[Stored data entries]
-- -- --

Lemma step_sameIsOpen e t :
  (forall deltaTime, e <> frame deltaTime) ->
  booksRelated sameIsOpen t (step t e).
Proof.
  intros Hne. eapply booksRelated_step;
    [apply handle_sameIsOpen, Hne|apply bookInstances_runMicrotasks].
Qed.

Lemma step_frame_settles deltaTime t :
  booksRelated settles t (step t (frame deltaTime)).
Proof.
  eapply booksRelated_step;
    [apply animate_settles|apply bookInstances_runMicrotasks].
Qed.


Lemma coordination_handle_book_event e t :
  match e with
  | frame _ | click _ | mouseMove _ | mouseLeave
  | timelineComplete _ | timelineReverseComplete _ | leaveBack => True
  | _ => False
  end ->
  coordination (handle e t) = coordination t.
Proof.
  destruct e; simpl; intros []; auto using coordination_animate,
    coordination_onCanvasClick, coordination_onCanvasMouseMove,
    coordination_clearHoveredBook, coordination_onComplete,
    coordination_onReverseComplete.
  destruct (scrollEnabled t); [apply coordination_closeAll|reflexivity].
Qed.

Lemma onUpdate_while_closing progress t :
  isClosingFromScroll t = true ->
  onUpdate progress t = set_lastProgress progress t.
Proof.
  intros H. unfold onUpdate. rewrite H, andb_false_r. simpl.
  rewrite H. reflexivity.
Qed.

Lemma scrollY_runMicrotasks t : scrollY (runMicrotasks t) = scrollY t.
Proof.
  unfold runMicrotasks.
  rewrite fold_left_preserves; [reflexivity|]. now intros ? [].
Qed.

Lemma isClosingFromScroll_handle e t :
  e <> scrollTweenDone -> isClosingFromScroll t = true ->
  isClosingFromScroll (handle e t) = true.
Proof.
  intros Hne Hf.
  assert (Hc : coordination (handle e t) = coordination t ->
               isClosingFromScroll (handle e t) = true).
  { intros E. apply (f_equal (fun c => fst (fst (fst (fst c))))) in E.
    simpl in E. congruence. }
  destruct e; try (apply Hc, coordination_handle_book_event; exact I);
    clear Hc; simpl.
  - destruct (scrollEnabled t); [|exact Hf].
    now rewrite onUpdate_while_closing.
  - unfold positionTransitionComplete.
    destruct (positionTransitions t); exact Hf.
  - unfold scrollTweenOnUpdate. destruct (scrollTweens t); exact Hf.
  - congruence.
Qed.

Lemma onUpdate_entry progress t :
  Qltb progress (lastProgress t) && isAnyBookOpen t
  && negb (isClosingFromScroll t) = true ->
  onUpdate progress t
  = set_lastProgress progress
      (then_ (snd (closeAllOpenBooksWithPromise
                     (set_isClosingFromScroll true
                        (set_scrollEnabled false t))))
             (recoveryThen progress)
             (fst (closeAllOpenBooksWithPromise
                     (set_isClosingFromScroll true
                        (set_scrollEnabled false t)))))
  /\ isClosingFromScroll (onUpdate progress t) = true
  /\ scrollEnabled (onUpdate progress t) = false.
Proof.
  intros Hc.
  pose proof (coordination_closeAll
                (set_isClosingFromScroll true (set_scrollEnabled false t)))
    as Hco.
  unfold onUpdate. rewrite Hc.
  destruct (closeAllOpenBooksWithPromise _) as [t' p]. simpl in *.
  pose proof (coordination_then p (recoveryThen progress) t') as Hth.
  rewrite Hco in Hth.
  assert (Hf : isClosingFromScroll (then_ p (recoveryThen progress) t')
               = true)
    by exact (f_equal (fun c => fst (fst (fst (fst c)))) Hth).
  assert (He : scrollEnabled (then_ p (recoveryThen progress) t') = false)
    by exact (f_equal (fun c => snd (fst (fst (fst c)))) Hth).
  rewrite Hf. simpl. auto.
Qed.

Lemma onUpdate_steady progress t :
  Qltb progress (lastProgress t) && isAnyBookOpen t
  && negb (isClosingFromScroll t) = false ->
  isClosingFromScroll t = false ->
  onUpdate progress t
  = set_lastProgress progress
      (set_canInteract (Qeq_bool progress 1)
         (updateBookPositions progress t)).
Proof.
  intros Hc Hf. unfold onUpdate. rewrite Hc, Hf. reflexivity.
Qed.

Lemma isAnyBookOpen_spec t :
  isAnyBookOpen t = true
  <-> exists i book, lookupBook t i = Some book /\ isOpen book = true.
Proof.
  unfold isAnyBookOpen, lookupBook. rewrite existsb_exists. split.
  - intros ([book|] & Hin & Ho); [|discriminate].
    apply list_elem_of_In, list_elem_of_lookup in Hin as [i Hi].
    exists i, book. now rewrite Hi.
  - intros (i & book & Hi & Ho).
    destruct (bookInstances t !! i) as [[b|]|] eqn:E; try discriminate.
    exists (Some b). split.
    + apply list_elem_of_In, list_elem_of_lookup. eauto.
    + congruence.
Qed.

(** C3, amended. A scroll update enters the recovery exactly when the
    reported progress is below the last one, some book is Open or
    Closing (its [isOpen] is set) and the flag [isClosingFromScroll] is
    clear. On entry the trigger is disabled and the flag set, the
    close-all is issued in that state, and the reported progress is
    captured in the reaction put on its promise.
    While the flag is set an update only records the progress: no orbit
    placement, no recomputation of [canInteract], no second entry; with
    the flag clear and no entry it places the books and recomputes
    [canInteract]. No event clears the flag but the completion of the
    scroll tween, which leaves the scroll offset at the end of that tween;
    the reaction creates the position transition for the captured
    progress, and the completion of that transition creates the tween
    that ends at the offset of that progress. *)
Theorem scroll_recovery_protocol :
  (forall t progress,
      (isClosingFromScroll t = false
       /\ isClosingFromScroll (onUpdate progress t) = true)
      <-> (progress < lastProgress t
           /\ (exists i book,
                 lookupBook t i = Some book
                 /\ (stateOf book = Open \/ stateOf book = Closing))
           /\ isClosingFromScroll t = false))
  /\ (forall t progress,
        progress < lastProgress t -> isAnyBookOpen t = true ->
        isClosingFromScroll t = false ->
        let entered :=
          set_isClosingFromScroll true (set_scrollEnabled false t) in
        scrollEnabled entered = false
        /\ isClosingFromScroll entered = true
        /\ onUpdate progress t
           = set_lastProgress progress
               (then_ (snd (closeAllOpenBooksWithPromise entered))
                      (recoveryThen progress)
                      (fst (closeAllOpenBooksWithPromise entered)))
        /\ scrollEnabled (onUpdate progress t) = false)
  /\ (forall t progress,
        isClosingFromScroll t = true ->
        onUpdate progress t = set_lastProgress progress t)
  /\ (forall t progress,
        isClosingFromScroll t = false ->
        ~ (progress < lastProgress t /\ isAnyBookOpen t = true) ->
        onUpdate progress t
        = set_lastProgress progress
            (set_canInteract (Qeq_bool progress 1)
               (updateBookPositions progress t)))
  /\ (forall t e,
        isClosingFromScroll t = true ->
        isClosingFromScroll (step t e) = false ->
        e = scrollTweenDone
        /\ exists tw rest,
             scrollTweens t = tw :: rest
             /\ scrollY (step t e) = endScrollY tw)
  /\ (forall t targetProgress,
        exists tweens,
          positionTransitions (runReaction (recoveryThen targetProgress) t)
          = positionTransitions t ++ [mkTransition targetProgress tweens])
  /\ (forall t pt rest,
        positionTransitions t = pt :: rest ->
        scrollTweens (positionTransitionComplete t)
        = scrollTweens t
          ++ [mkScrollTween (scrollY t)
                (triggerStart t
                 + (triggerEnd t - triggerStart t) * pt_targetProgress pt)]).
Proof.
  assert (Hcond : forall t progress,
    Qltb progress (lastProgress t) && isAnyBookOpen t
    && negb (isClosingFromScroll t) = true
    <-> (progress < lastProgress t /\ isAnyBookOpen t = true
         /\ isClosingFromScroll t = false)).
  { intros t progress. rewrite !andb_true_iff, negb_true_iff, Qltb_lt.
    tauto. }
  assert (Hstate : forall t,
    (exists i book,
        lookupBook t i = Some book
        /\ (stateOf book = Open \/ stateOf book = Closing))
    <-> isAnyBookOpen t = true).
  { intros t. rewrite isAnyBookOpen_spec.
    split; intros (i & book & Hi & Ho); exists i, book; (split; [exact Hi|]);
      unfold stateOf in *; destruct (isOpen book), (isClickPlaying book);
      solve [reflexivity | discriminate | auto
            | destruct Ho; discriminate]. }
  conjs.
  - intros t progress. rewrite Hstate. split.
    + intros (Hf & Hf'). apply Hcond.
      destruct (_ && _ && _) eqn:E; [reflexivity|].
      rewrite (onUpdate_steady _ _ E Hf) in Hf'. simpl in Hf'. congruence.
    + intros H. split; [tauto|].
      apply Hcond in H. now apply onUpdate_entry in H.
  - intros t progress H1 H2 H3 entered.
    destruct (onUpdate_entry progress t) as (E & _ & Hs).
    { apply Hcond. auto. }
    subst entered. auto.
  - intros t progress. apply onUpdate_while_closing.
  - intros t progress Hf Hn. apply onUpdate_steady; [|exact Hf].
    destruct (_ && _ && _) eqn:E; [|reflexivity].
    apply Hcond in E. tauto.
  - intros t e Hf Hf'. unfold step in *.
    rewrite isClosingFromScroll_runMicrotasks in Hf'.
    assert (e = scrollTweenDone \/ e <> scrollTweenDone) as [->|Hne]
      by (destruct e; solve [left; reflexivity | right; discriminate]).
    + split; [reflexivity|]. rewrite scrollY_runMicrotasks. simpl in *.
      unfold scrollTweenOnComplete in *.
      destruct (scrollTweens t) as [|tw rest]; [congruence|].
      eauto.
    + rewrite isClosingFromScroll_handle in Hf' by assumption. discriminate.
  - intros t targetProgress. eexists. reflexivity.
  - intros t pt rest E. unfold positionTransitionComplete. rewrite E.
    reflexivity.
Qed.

-- -- --

### AIM OF THE EXERCISE
Filter the entries and copy out every line with the word "eauto".

### EXERCISE ANSWER
    + apply list_elem_of_In, list_elem_of_lookup. eauto.
      eauto.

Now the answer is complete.